BEGIN GIVEN RECORDS

(* ===== verification/Json.v ===== *)
(** * JSON strings: [JSON.stringify] on a string and its parser

    [encodeDataToBase64String.ts:3] calls [JSON.stringify(data)]; for a
    string this is ECMA-262 [QuoteJSONString]: a double quote, each code
    point of the string escaped or copied, a double quote.  Unpaired
    surrogates are written as [\uXXXX] escapes (lower-case hex), so the
    result never contains one.  [json_parse_string] is the string-literal
    fragment of [JSON.parse], used to state the round trip. *)

From S2P Require Import Prelude JsString.

Module Json.
Import Utf16.
Local Open Scope Z_scope.

(** ** QuoteJSONString *)

Definition hex_digit (n : Z) : Z := if n <? 10 then 48 + n else 87 + n.

(** ECMA-262 UnicodeEscape: [\u] and four lower-case hex digits. *)
Definition unicode_escape (c : Z) : jsstring :=
  [92; 117; hex_digit (Z.land (Z.shiftr c 12) 15);
   hex_digit (Z.land (Z.shiftr c 8) 15);
   hex_digit (Z.land (Z.shiftr c 4) 15); hex_digit (Z.land c 15)].

Definition quote_cp (c : Z) : jsstring :=
  if c =? 0x08 then [92; 98]
  else if c =? 0x09 then [92; 116]
  else if c =? 0x0A then [92; 110]
  else if c =? 0x0C then [92; 102]
  else if c =? 0x0D then [92; 114]
  else if c =? 0x22 then [92; 34]
  else if c =? 0x5C then [92; 92]
  else if (c <? 0x20) || is_surrogate c then unicode_escape c
  else utf16_encode_cp c.

Definition quote_json_string (s : jsstring) : jsstring :=
  [34] ++ flat_map quote_cp (to_code_points s) ++ [34].

(** ** The string-literal fragment of JSON.parse *)

Definition hex_val (c : Z) : option Z :=
  if (48 <=? c) && (c <=? 57) then Some (c - 48)
  else if (97 <=? c) && (c <=? 102) then Some (c - 87)
  else if (65 <=? c) && (c <=? 70) then Some (c - 55)
  else None.

Definition simple_escape (e : Z) : option Z :=
  if e =? 34 then Some 34
  else if e =? 92 then Some 92
  else if e =? 47 then Some 47
  else if e =? 98 then Some 8
  else if e =? 102 then Some 12
  else if e =? 110 then Some 10
  else if e =? 114 then Some 13
  else if e =? 116 then Some 9
  else None.

(** The characters after the opening quote, up to the closing quote,
    which must end the text. *)
Fixpoint parse_string_body (s : jsstring) : option jsstring :=
  match s with
  | [] => None
  | c :: r =>
      if c =? 34 then (if bool_decide (r = []) then Some [] else None)
      else if c =? 92 then
        match r with
        | e :: r' =>
            if e =? 117 then
              match r' with
              | h1 :: h2 :: h3 :: h4 :: r'' =>
                  d1 ← hex_val h1; d2 ← hex_val h2; d3 ← hex_val h3; d4 ← hex_val h4;
                  cons (Z.lor (Z.shiftl d1 12)
                          (Z.lor (Z.shiftl d2 8) (Z.lor (Z.shiftl d3 4) d4)))
                    <$> parse_string_body r''
              | _ => None
              end
            else ch ← simple_escape e; cons ch <$> parse_string_body r'
        | [] => None
        end
      else if c <? 32 then None
      else cons c <$> parse_string_body r
  end.

Definition json_parse_string (s : jsstring) : option jsstring :=
  match s with
  | c :: r => if c =? 34 then parse_string_body r else None
  | [] => None
  end.

(** ** Lemmas *)

Lemma hex_val_digit n : 0 <= n < 16 -> hex_val (hex_digit n) = Some n.
Proof.
  intros H. unfold hex_digit, hex_val. split_guards; zbool;
    first [ f_equal; lia | exfalso; lia ].
Qed.

Lemma parse_unicode_escape c rest :
  0 <= c < 0x10000 ->
  parse_string_body (unicode_escape c ++ rest) = cons c <$> parse_string_body rest.
Proof.
  intros H. unfold unicode_escape. cbn [app parse_string_body Z.eqb Pos.eqb].
  rewrite !hex_val_digit by zbits. cbn [mbind option_bind].
  do 2 f_equal. lor_to_add. zbits.
Qed.

Lemma parse_literal c rest :
  32 <= c -> c <> 34 -> c <> 92 ->
  parse_string_body (c :: rest) = cons c <$> parse_string_body rest.
Proof.
  intros H1 H2 H3. cbn [parse_string_body].
  rewrite (proj2 (Z.eqb_neq c 34)), (proj2 (Z.eqb_neq c 92)),
    (proj2 (Z.ltb_ge c 32)) by lia.
  reflexivity.
Qed.

(** Parsing the quoted form of one code point gives its UTF-16 units. *)
Lemma parse_quote_cp c rest :
  code_point c ->
  parse_string_body (quote_cp c ++ rest) =
  app (utf16_encode_cp c) <$> parse_string_body rest.
Proof.
  unfold code_point. intros Hc. unfold quote_cp.
  split_guards; zbool; subst;
    try (cbn; destruct (parse_string_body rest); reflexivity).
  - rewrite parse_unicode_escape by lia. rewrite utf16_encode_bmp by lia.
    reflexivity.
  - rewrite parse_unicode_escape by (unfold is_surrogate in *; zbool; lia).
    rewrite utf16_encode_bmp by (unfold is_surrogate in *; zbool; lia).
    reflexivity.
  - unfold utf16_encode_cp. destruct (Z.ltb_spec c 0x10000).
    + cbn [app]. rewrite parse_literal by lia.
      destruct (parse_string_body rest); reflexivity.
    + cbn [app]. rewrite !parse_literal by zbits.
      destruct (parse_string_body rest); reflexivity.
Qed.

Lemma parse_quote_json_string (s : jsstring) :
  Forall code_unit s -> json_parse_string (quote_json_string s) = Some s.
Proof.
  intros Hs. unfold quote_json_string. cbn [app json_parse_string Z.eqb Pos.eqb].
  rewrite <- (from_to_code_points s) at 2 by exact Hs.
  pose proof (to_code_points_range s Hs) as Hr.
  induction Hr as [|c cps Hc _ IH]; [reflexivity|].
  cbn [flat_map]. rewrite <- app_assoc, parse_quote_cp by exact Hc.
  rewrite IH. reflexivity.
Qed.
(** ** The quoted text is well formed

    The code points of [QuoteJSONString]'s output: escapes are ASCII,
    everything else is the code point itself, which is then a scalar. *)

Definition quote_points (c : Z) : list Z :=
  if (c <? 0x20) || (c =? 0x22) || (c =? 0x5C) || is_surrogate c then quote_cp c
  else [c].

Definition json_points (s : jsstring) : list Z :=
  [34] ++ flat_map quote_points (to_code_points s) ++ [34].

Definition ascii (c : Z) : Prop := 0 <= c < 128.

Lemma from_code_points_ascii l : Forall ascii l -> from_code_points l = l.
Proof.
  unfold ascii. induction 1 as [|x l Hx _ IH]; [reflexivity|].
  unfold from_code_points in *. cbn [flat_map].
  rewrite utf16_encode_bmp by lia. cbn [app]. f_equal. exact IH.
Qed.

Lemma ascii_scalar c : ascii c -> scalar c.
Proof.
  unfold ascii, scalar, code_point, is_surrogate. intros H.
  split; [lia|]. apply andb_false_iff. left. apply Z.leb_gt. lia.
Qed.

Lemma hex_digit_ascii n : 0 <= n < 16 -> ascii (hex_digit n).
Proof. unfold ascii, hex_digit. intros. split_guards; zbool; lia. Qed.

Lemma unicode_escape_ascii c : Forall ascii (unicode_escape c).
Proof.
  unfold unicode_escape.
  do 2 (constructor; [unfold ascii; lia|]).
  do 4 (constructor; [apply hex_digit_ascii; zbits|]). constructor.
Qed.

Lemma quote_points_spec c :
  code_point c ->
  quote_cp c = from_code_points (quote_points c) /\ Forall scalar (quote_points c).
Proof.
  unfold code_point. intros Hc.
  assert (Hesc : Forall ascii (quote_cp c) -> Forall scalar (quote_cp c) /\
            quote_cp c = from_code_points (quote_cp c)).
  { intros Ha. split; [eapply Forall_impl; [exact Ha | apply ascii_scalar]|].
    symmetry. apply from_code_points_ascii, Ha. }
  unfold quote_points.
  destruct ((c <? 0x20) || (c =? 0x22) || (c =? 0x5C) || is_surrogate c) eqn:He.
  - enough (Forall ascii (quote_cp c)) by (destruct (Hesc H); auto).
    unfold quote_cp. split_guards;
      first [ apply unicode_escape_ascii
            | repeat constructor; unfold ascii; lia
            | exfalso; zbool; unfold is_surrogate in *; zbool; lia ].
  - zbool. unfold quote_cp.
    rewrite (proj2 (Z.eqb_neq c 8)), (proj2 (Z.eqb_neq c 9)),
      (proj2 (Z.eqb_neq c 10)), (proj2 (Z.eqb_neq c 12)),
      (proj2 (Z.eqb_neq c 13)), (proj2 (Z.eqb_neq c 34)),
      (proj2 (Z.eqb_neq c 92)), (proj2 (Z.ltb_ge c 32)) by lia.
    cbn [orb]. match goal with H : is_surrogate c = false |- _ => rewrite H end.
    unfold from_code_points. cbn [flat_map]. rewrite app_nil_r.
    split; [reflexivity|]. constructor; [split; [unfold code_point; lia | assumption]|].
    constructor.
Qed.

Lemma quote_json_string_points (s : jsstring) :
  Forall code_unit s ->
  quote_json_string s = from_code_points (json_points s) /\
  Forall scalar (json_points s).
Proof.
  intros Hs. pose proof (to_code_points_range s Hs) as Hr.
  unfold quote_json_string, json_points, from_code_points.
  rewrite !flat_map_app. cbn [flat_map]. rewrite utf16_encode_bmp by lia.
  assert (flat_map quote_cp (to_code_points s) =
          flat_map utf16_encode_cp (flat_map quote_points (to_code_points s)) /\
          Forall scalar (flat_map quote_points (to_code_points s))) as [Heq Hsc].
  { induction Hr as [|c cps Hc _ [IH1 IH2]]; [split; constructor|].
    destruct (quote_points_spec c Hc) as [Hq Hqs].
    cbn [flat_map]. rewrite flat_map_app, Hq, IH1.
    split; [reflexivity | apply Forall_app; auto]. }
  rewrite Heq. split; [reflexivity|].
  apply Forall_app; split; [|apply Forall_app; split]; auto;
    repeat constructor; apply ascii_scalar; unfold ascii; lia.
Qed.

Lemma quote_json_string_units (s : jsstring) :
  Forall code_unit s -> Forall code_unit (quote_json_string s).
Proof.
  intros Hs. destruct (quote_json_string_points s Hs) as [-> Hsc].
  apply from_code_points_units. eapply Forall_impl; [exact Hsc|]. by intros c [].
Qed.

(** C34. [JSON.stringify] of a string never produces an unpaired surrogate:
    every code point of its result is a Unicode scalar value. *)
Theorem quote_json_string_scalars (s : jsstring) :
  Forall code_unit s -> Forall scalar (to_code_points (quote_json_string s)).
Proof.
  intros Hs. destruct (quote_json_string_points s Hs) as [-> Hsc].
  rewrite to_from_code_points by exact Hsc. exact Hsc.
Qed.

(** C33. [JSON.parse] inverts [JSON.stringify] on every string,
    unpaired surrogates included (they travel as [\\uXXXX] escapes). *)
Theorem json_string_roundtrip (s : jsstring) :
  Forall code_unit s -> json_parse_string (quote_json_string s) = Some s.
Proof. apply parse_quote_json_string. Qed.

Lemma json_string_roundtrip_witness :
  Forall code_unit [34; 92; 10; 0xD800; 97] /\
  json_parse_string (quote_json_string [34; 92; 10; 0xD800; 97])
  = Some [34; 92; 10; 0xD800; 97].
Proof. split; [vm_decide|]. apply json_string_roundtrip. vm_decide. Defined.

Lemma quote_json_string_scalars_witness :
  Forall code_unit [0xDC00; 97] /\
  Forall scalar (to_code_points (quote_json_string [0xDC00; 97])).
Proof. split; [vm_decide|]. apply quote_json_string_scalars. vm_decide. Defined.
End Json.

END GIVEN RECORDS

(EXERCISE DESCRIPTION): Nothing but the lines from the one with "split; [reflexivity |" through the last line of the entries should be repeated, and those exactly.

(TASK RESPONSE):
    split; [reflexivity | apply Forall_app; auto]. }
  rewrite Heq. split; [reflexivity|].
  apply Forall_app; split; [|apply Forall_app; split]; auto;
    repeat constructor; apply ascii_scalar; unfold ascii; lia.
Qed.

Lemma quote_json_string_units (s : jsstring) :
  Forall code_unit s -> Forall code_unit (quote_json_string s).
Proof.
  intros Hs. destruct (quote_json_string_points s Hs) as [-> Hsc].
  apply from_code_points_units. eapply Forall_impl; [exact Hsc|]. by intros c [].
Qed.

(** C34. [JSON.stringify] of a string never produces an unpaired surrogate:
    every code point of its result is a Unicode scalar value. *)
Theorem quote_json_string_scalars (s : jsstring) :
  Forall code_unit s -> Forall scalar (to_code_points (quote_json_string s)).
Proof.
  intros Hs. destruct (quote_json_string_points s Hs) as [-> Hsc].
  rewrite to_from_code_points by exact Hsc. exact Hsc.
Qed.

(** C33. [JSON.parse] inverts [JSON.stringify] on every string,
    unpaired surrogates included (they travel as [\\uXXXX] escapes). *)
Theorem json_string_roundtrip (s : jsstring) :
  Forall code_unit s -> json_parse_string (quote_json_string s) = Some s.
Proof. apply parse_quote_json_string. Qed.

Lemma json_string_roundtrip_witness :
  Forall code_unit [34; 92; 10; 0xD800; 97] /\
  json_parse_string (quote_json_string [34; 92; 10; 0xD800; 97])
  = Some [34; 92; 10; 0xD800; 97].
Proof. split; [vm_decide|]. apply json_string_roundtrip. vm_decide. Defined.

Lemma quote_json_string_scalars_witness :
  Forall code_unit [0xDC00; 97] /\
  Forall scalar (to_code_points (quote_json_string [0xDC00; 97])).
Proof. split; [vm_decide|]. apply quote_json_string_scalars. vm_decide. Defined.
End Json.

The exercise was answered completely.